What this task involves:
Output, without alteration, the first line of the entries and each line after it, stopping with the line that contains "destruct ws as [|w' ws];".
--------
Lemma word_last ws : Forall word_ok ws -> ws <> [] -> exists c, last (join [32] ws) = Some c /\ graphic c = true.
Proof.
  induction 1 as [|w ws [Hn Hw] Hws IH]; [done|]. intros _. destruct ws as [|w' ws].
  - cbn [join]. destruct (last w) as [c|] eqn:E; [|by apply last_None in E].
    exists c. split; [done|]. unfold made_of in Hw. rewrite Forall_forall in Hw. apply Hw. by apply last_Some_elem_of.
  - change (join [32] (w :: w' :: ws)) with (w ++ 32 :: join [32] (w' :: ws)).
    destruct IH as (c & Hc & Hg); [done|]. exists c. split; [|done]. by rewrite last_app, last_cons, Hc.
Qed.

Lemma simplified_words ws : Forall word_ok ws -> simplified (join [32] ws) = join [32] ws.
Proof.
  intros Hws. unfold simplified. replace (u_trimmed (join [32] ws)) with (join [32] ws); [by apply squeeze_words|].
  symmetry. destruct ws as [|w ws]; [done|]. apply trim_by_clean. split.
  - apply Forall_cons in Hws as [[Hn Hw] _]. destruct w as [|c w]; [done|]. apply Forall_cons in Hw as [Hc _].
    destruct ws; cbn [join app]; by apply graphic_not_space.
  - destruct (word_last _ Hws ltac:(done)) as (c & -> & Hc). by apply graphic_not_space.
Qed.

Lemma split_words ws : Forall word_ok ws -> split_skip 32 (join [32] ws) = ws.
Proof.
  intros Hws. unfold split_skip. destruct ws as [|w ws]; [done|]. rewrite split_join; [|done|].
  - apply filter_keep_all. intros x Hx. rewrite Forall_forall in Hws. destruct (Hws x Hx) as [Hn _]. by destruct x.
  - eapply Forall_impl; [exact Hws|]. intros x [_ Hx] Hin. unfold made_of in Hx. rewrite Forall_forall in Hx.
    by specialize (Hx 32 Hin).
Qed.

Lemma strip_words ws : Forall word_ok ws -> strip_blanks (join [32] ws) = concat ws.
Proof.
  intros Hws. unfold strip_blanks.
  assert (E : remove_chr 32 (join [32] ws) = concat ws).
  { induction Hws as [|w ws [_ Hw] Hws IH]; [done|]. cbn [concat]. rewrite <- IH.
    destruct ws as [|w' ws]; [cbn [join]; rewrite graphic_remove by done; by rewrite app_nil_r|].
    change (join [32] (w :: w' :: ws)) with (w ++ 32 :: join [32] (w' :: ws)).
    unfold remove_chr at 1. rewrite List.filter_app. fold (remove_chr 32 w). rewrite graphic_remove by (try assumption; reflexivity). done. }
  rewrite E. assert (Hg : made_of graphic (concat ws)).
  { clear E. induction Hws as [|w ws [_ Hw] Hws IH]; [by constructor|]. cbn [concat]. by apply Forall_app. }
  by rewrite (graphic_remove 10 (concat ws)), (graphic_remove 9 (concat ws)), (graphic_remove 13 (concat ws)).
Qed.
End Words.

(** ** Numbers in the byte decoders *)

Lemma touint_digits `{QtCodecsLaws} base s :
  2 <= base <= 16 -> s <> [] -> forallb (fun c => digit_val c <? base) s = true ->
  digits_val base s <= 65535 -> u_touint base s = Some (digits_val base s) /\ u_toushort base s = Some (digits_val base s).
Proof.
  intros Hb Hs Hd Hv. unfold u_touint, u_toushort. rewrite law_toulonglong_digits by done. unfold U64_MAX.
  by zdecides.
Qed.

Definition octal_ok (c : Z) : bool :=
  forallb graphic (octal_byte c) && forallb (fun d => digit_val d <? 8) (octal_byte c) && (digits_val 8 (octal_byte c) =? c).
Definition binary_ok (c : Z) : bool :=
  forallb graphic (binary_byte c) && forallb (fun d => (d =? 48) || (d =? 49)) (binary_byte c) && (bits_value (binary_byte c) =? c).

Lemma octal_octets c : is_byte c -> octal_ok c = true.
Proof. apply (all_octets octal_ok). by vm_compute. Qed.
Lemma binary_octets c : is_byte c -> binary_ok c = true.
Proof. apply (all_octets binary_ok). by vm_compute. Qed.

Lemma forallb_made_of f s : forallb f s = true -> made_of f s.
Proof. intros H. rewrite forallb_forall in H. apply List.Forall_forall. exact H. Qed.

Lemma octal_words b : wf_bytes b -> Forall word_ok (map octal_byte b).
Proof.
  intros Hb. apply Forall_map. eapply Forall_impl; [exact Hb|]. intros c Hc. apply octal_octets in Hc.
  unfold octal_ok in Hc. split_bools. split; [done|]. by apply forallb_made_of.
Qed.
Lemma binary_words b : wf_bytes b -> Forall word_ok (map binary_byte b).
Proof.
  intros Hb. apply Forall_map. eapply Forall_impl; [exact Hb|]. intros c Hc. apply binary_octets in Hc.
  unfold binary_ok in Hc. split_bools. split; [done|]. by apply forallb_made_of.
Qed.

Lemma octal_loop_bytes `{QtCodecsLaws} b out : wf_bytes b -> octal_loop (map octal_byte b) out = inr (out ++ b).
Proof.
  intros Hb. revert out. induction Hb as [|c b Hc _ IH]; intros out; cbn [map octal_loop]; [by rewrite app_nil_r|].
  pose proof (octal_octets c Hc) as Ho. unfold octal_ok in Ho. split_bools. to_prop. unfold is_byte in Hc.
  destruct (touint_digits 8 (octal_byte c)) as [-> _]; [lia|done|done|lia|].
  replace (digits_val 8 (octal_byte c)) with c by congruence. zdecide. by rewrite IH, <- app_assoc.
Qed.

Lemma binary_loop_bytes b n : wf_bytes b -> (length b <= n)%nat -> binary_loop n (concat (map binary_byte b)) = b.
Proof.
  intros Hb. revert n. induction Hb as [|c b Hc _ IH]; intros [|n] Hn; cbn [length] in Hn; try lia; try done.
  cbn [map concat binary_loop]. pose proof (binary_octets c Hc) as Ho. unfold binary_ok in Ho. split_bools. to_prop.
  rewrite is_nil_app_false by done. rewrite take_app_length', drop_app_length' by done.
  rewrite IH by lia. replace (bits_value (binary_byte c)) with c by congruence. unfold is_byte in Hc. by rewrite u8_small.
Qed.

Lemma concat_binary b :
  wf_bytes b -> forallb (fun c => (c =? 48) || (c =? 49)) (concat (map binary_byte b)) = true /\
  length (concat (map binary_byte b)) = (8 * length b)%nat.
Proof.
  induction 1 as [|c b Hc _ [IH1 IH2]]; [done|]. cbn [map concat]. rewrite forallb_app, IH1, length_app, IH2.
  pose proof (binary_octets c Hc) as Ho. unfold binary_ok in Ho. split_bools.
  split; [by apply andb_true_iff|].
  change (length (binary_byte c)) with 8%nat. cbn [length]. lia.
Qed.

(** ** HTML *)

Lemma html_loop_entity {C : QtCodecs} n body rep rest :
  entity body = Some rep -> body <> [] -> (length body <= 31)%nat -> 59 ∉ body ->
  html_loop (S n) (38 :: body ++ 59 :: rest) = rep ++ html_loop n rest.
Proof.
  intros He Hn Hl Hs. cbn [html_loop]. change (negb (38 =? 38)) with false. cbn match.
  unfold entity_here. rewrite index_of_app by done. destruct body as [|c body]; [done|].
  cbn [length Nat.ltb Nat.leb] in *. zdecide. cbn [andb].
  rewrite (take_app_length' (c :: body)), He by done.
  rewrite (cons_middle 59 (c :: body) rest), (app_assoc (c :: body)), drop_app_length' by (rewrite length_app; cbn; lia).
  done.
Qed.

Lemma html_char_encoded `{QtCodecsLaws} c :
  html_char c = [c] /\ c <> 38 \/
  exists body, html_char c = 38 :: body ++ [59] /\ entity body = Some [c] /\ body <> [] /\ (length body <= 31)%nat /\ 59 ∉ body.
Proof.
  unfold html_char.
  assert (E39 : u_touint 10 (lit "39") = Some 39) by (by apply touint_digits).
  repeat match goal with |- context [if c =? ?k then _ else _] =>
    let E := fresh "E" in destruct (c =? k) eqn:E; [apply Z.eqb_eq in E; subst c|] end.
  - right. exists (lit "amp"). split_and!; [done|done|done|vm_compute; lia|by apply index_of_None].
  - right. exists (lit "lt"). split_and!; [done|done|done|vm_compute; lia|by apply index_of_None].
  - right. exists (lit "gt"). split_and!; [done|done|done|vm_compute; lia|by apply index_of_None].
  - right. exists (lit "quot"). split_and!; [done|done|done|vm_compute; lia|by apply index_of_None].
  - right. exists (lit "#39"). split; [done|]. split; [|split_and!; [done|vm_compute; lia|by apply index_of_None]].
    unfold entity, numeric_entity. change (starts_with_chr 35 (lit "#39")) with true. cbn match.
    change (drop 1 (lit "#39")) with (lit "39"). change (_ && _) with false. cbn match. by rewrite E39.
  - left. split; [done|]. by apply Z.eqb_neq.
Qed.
--------
Result of the exercise:
Lemma word_last ws : Forall word_ok ws -> ws <> [] -> exists c, last (join [32] ws) = Some c /\ graphic c = true.
Proof.
  induction 1 as [|w ws [Hn Hw] Hws IH]; [done|]. intros _. destruct ws as [|w' ws].
  - cbn [join]. destruct (last w) as [c|] eqn:E; [|by apply last_None in E].
    exists c. split; [done|]. unfold made_of in Hw. rewrite Forall_forall in Hw. apply Hw. by apply last_Some_elem_of.
  - change (join [32] (w :: w' :: ws)) with (w ++ 32 :: join [32] (w' :: ws)).
    destruct IH as (c & Hc & Hg); [done|]. exists c. split; [|done]. by rewrite last_app, last_cons, Hc.
Qed.

Lemma simplified_words ws : Forall word_ok ws -> simplified (join [32] ws) = join [32] ws.
Proof.
  intros Hws. unfold simplified. replace (u_trimmed (join [32] ws)) with (join [32] ws); [by apply squeeze_words|].
  symmetry. destruct ws as [|w ws]; [done|]. apply trim_by_clean. split.
  - apply Forall_cons in Hws as [[Hn Hw] _]. destruct w as [|c w]; [done|]. apply Forall_cons in Hw as [Hc _].
    destruct ws; cbn [join app]; by apply graphic_not_space.
  - destruct (word_last _ Hws ltac:(done)) as (c & -> & Hc). by apply graphic_not_space.
Qed.

Lemma split_words ws : Forall word_ok ws -> split_skip 32 (join [32] ws) = ws.
Proof.
  intros Hws. unfold split_skip. destruct ws as [|w ws]; [done|]. rewrite split_join; [|done|].
  - apply filter_keep_all. intros x Hx. rewrite Forall_forall in Hws. destruct (Hws x Hx) as [Hn _]. by destruct x.
  - eapply Forall_impl; [exact Hws|]. intros x [_ Hx] Hin. unfold made_of in Hx. rewrite Forall_forall in Hx.
    by specialize (Hx 32 Hin).
Qed.

Lemma strip_words ws : Forall word_ok ws -> strip_blanks (join [32] ws) = concat ws.
Proof.
  intros Hws. unfold strip_blanks.
  assert (E : remove_chr 32 (join [32] ws) = concat ws).
  { induction Hws as [|w ws [_ Hw] Hws IH]; [done|]. cbn [concat]. rewrite <- IH.
    destruct ws as [|w' ws]; [cbn [join]; rewrite graphic_remove by done; by rewrite app_nil_r|].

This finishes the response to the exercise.